Activity:
Lines below containing the word "firstChar" should be copied out.

Provided data:
(** Modelled from the spec: section 4.3.  [start()] is valid only from
    [idle] or [error] and goes to [connecting]; [stop()] is valid from
    [connecting] or [ready], tears down the channel and goes to [idle];
    a confirmation takes [connecting] to [ready]; a failure while
    [connecting] or [ready] forces [error] with the message; utterances
    are received while [ready]; everything else is ignored. *)
Definition react (st : VoiceStatus) (sg : Signal) : VoiceStatus * list Command :=
  match sg, st with
  | Start, idle | Start, error _ => (connecting, [OpenChannel])
  | Stop, connecting | Stop, ready => (idle, [TearDown])
  | Confirmed, connecting => (ready, [])
  | Failed m, connecting | Failed m, ready => (error m, [])
  | Utterance r text, ready => (ready, [Deliver r text])
  | _, _ => (st, [])
  end.

Definition start (st : VoiceStatus) : VoiceStatus * list Command := react st Start.
Definition stop (st : VoiceStatus) : VoiceStatus * list Command := react st Stop.

Definition initial : VoiceStatus := idle.

Definition statusAfter (sgs : list Signal) (st : VoiceStatus) : VoiceStatus :=
  fold_left (fun a sg => fst (react a sg)) sgs st.

(** The six edges the specification lists in section 8. *)
Definition listedEdge (a b : VoiceStatus) : bool :=
  match a, b with
  | idle, connecting => true
  | connecting, ready => true
  | connecting, error _ => true
  | ready, idle => true
  | ready, error _ => true
  | error _, connecting => true
  | _, _ => false
  end.

(** The edges of section 4.3: the listed ones and [connecting -> idle],
    the [stop()] of a connection that is still being set up. *)
Definition edge (a b : VoiceStatus) : bool :=
  listedEdge a b || match a, b with connecting, idle => true | _, _ => false end.

Definition sameStatus (a b : VoiceStatus) : bool :=
  match a, b with
  | idle, idle | connecting, connecting | ready, ready => true
  | error m, error m' => String.eqb m m'
  | _, _ => false
  end.

End VoiceSession.

(** ** What the page renders *)

(** [{messages.length === 1 && ...}]: the suggested questions. *)
Definition showSuggestions (s : State) : bool :=
  (List.length (messages s) =? 1)%nat.

(** Each suggested question is a button with [onClick={() => setInput(question)}]. *)
Definition suggestedQuestions : list string :=
  [ "Qu'est-ce qu'une franchise ?";
    "Combien de temps dure le traitement d'un sinistre ?";
    "Quels documents dois-je fournir ?";
    "Que signifie 'copay' ?" ].

(** [message.sources && message.sources.length > 0] *)
Definition showSources (m : Message) : bool :=
  match sources m with
  | Some (_ :: _) => true
  | _ => false
  end.

(** What a source is rendered as: an [<a href=url>] or an inert [<span>]. *)
Inductive Chip : Type :=
| LinkChip (href : string) (text : string)
| TextChip (text : string).

(** The body of [message.sources.map]: [const url = source.url || ''],
    then a link when [url] is truthy and a span otherwise. *)
Definition renderSource (source : ChatSource) : Chip :=
  let url :=
    match url source with
    | Some u => if truthy u then u else ""
    | None => ""
    end in
  if truthy url then LinkChip url (label source) else TextChip (label source).

Definition renderSources (m : Message) : list Chip :=
  if showSources m
  then match sources m with
       | Some l => map renderSource l
       | None => []
       end
  else [].

(** The voice indicators, on the [status] string of the hook.
    [voiceActive = voiceStatus === 'ready' || voiceStatus === 'connecting'] *)
Definition voiceActive (voiceStatus : string) : bool :=
  String.eqb voiceStatus "ready" || String.eqb voiceStatus "connecting".

Definition voiceLabel (voiceStatus : string) : string :=
  if String.eqb voiceStatus "ready" then "Ecoute"
  else if String.eqb voiceStatus "connecting" then "Connexion"
  else "Desactive".

(** The colour class of the status dot. *)
Definition voiceDot (voiceStatus : string) : string :=
  if String.eqb voiceStatus "ready" then "bg-emerald-500"
  else if String.eqb voiceStatus "connecting" then "bg-amber-500"
  else "bg-gray-300".

(** [onClick={voiceActive ? stopVoice : startVoice}] *)
Inductive MicAction : Type := StopVoice | StartVoice.

Definition micClick (voiceStatus : string) : MicAction :=
  if voiceActive voiceStatus then StopVoice else StartVoice.

Definition micAriaLabel (voiceStatus : string) : string :=
  if voiceActive voiceStatus then "Arreter le micro" else "Demarrer le micro".

(** ** Reading the transcript *)

Definition isUserTurn (m : Message) : bool := Role_eqb (role m) user.

(** The contents of the user turns, in order. *)
Definition userContents (l : list Message) : list string :=
  map content (filter isUserTurn l).

(** How the transcript relates to the calls made: the greeting is the
    first turn, the texts of the user turns are the messages of the
    calls, there are no more user turns than calls, user turns have no
    sources, and nothing has been dispatched while the transcript is the
    greeting alone. *)
Record Ledger (y : Sys) : Prop := mkLedger {
  led_first : exists rest,
      messages (ui y) = mkMessage assistant greeting None :: rest;
  led_requests : forall text,
      In text (userContents (messages (ui y))) <-> In text (map fst (requests y));
  led_sources : Forall (fun m => isUserTurn m = true -> sources m = None)
                       (messages (ui y));
  led_count : List.length (userContents (messages (ui y)))
              <= List.length (requests y);
  led_quiet : List.length (messages (ui y)) = 1 ->
              requests y = [] /\ pending y = []
}.

(** * Properties *)

(** ** Trimming *)

Module JsStringFacts.

Lemma trimStart_split (s : string) :
  exists pre, s = (pre ++ trimStart s)%string /\ allWhiteSpace pre = true.
Proof.
  induction s as [|c r IH]; simpl.
  - exists EmptyString. split; reflexivity.
  - destruct (isWhiteSpace c) eqn:Hc.
    + destruct IH as [pre [Heq Hw]].
      exists (String c pre). simpl. rewrite Hc, Hw. split; [congruence | reflexivity].
    + exists EmptyString. split; reflexivity.
Qed.

Lemma trimStart_first (s : string) : notWhite (firstChar (trimStart s)).
Proof.
  induction s as [|c r IH]; simpl.
  - intros x Hx. discriminate.
  - destruct (isWhiteSpace c) eqn:Hc; [exact IH|].
    intros x Hx. simpl in Hx. congruence.
Qed.

Lemma trimEnd_split (s : string) :
  exists post, s = (trimEnd s ++ post)%string /\ allWhiteSpace post = true.
Proof.
  induction s as [|c r IH]; simpl.
  - exists EmptyString. split; reflexivity.
  - destruct IH as [post [Heq Hw]].
    destruct (trimEnd r) as [|d t] eqn:Ht.
    + simpl in Heq. subst post.
      destruct (isWhiteSpace c) eqn:Hc.
      * exists (String c r). simpl. rewrite Hc, Hw. split; reflexivity.
      * exists r. split; [reflexivity | exact Hw].
    + exists post. split; [|exact Hw]. simpl. simpl in Heq. congruence.
Qed.

Lemma trimEnd_last (s : string) : notWhite (lastChar (trimEnd s)).
Proof.
  induction s as [|c r IH]; simpl.
  - intros x Hx. discriminate.
  - destruct (trimEnd r) as [|d t] eqn:Ht.
    + destruct (isWhiteSpace c) eqn:Hc; intros x Hx; simpl in Hx; congruence.
    + exact IH.
Qed.

(** [trimEnd] keeps a first character that is not white space. *)
Lemma trimEnd_first (s : string) :
  notWhite (firstChar s) -> firstChar (trimEnd s) = firstChar s.
Proof.
  destruct s as [|c r]; simpl; [reflexivity|].
  intros Hn. specialize (Hn c eq_refl).
  destruct (trimEnd r); [rewrite Hn|]; reflexivity.
Qed.

Lemma trim_first (s : string) : notWhite (firstChar (trim s)).
Proof.
  unfold trim. rewrite trimEnd_first; apply trimStart_first.
Qed.

Lemma trim_last (s : string) : notWhite (lastChar (trim s)).
Proof. apply trimEnd_last. Qed.

Lemma append_assoc (a b c : string) :
  ((a ++ b) ++ c = a ++ (b ++ c))%string.
Proof. induction a as [|x a IH]; simpl; [reflexivity | now rewrite IH]. Qed.

(** The input is its trim between two runs of white space. *)
Lemma trim_split (s : string) :
  exists pre post,
    s = (pre ++ trim s ++ post)%string
    /\ allWhiteSpace pre = true /\ allWhiteSpace post = true.
Proof.
  destruct (trimStart_split s) as [pre [Hs Hpre]].
  destruct (trimEnd_split (trimStart s)) as [post [Ht Hpost]].
  exists pre, post. unfold trim. rewrite <- Ht. auto.
Qed.

Lemma truthy_true (s : string) : truthy s = true <-> s <> EmptyString.
Proof. destruct s; simpl; split; congruence. Qed.

Lemma truthy_false (s : string) : truthy s = false <-> s = EmptyString.
Proof. destruct s; simpl; split; congruence. Qed.

(** Trimming an input that is all white space leaves nothing. *)
Lemma trim_allWhiteSpace (s : string) :
  allWhiteSpace s = true -> trim s = EmptyString.
Proof.
  unfold trim. induction s as [|c r IH]; simpl; [reflexivity|].
  intros H. apply andb_true_iff in H as [Hc Hr]. rewrite Hc. auto.
Qed.

End JsStringFacts.
Import JsStringFacts.

(** ** The last turn and the deduplicating updater *)

Lemma Role_eqb_eq (a b : Role) : Role_eqb a b = true <-> a = b.
Proof. destruct a, b; simpl; split; congruence. Qed.

Lemma lastMessage_snoc (l : list Message) (m : Message) :
  lastMessage (l ++ [m]) = Some m.
Proof.
  unfold lastMessage. destruct (l ++ [m]) eqn:E.
  - destruct l; discriminate.
  - rewrite <- E. rewrite length_app. simpl.
    replace (List.length l + 1 - 1) with (List.length l) by lia.
    rewrite nth_error_app2 by lia. now rewrite Nat.sub_diag.
Qed.

Lemma sameAsLast_iff (prev : list Message) (r : Role) (c : string) :
  sameAsLast prev r c = true <->
  exists m, lastMessage prev = Some m /\ role m = r /\ content m = c.
Proof.
  unfold sameAsLast. destruct (lastMessage prev) as [m|].
  - rewrite andb_true_iff, Role_eqb_eq, String.eqb_eq. split.
    + intros [H1 H2]. exists m. auto.
    + intros [m' [Hm [H1 H2]]]. inversion Hm. subst. auto.
  - split; [discriminate | intros [m [H _]]; discriminate].
Qed.

Lemma sameAsLast_snoc (l : list Message) (m : Message) (r : Role) (c : string) :
  sameAsLast (l ++ [m]) r c = Role_eqb (role m) r && String.eqb (content m) c.
Proof. unfold sameAsLast. now rewrite lastMessage_snoc. Qed.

Response to this exercise:
Lemma trimStart_first (s : string) : notWhite (firstChar (trimStart s)).
  notWhite (firstChar s) -> firstChar (trimEnd s) = firstChar s.
Lemma trim_first (s : string) : notWhite (firstChar (trim s)).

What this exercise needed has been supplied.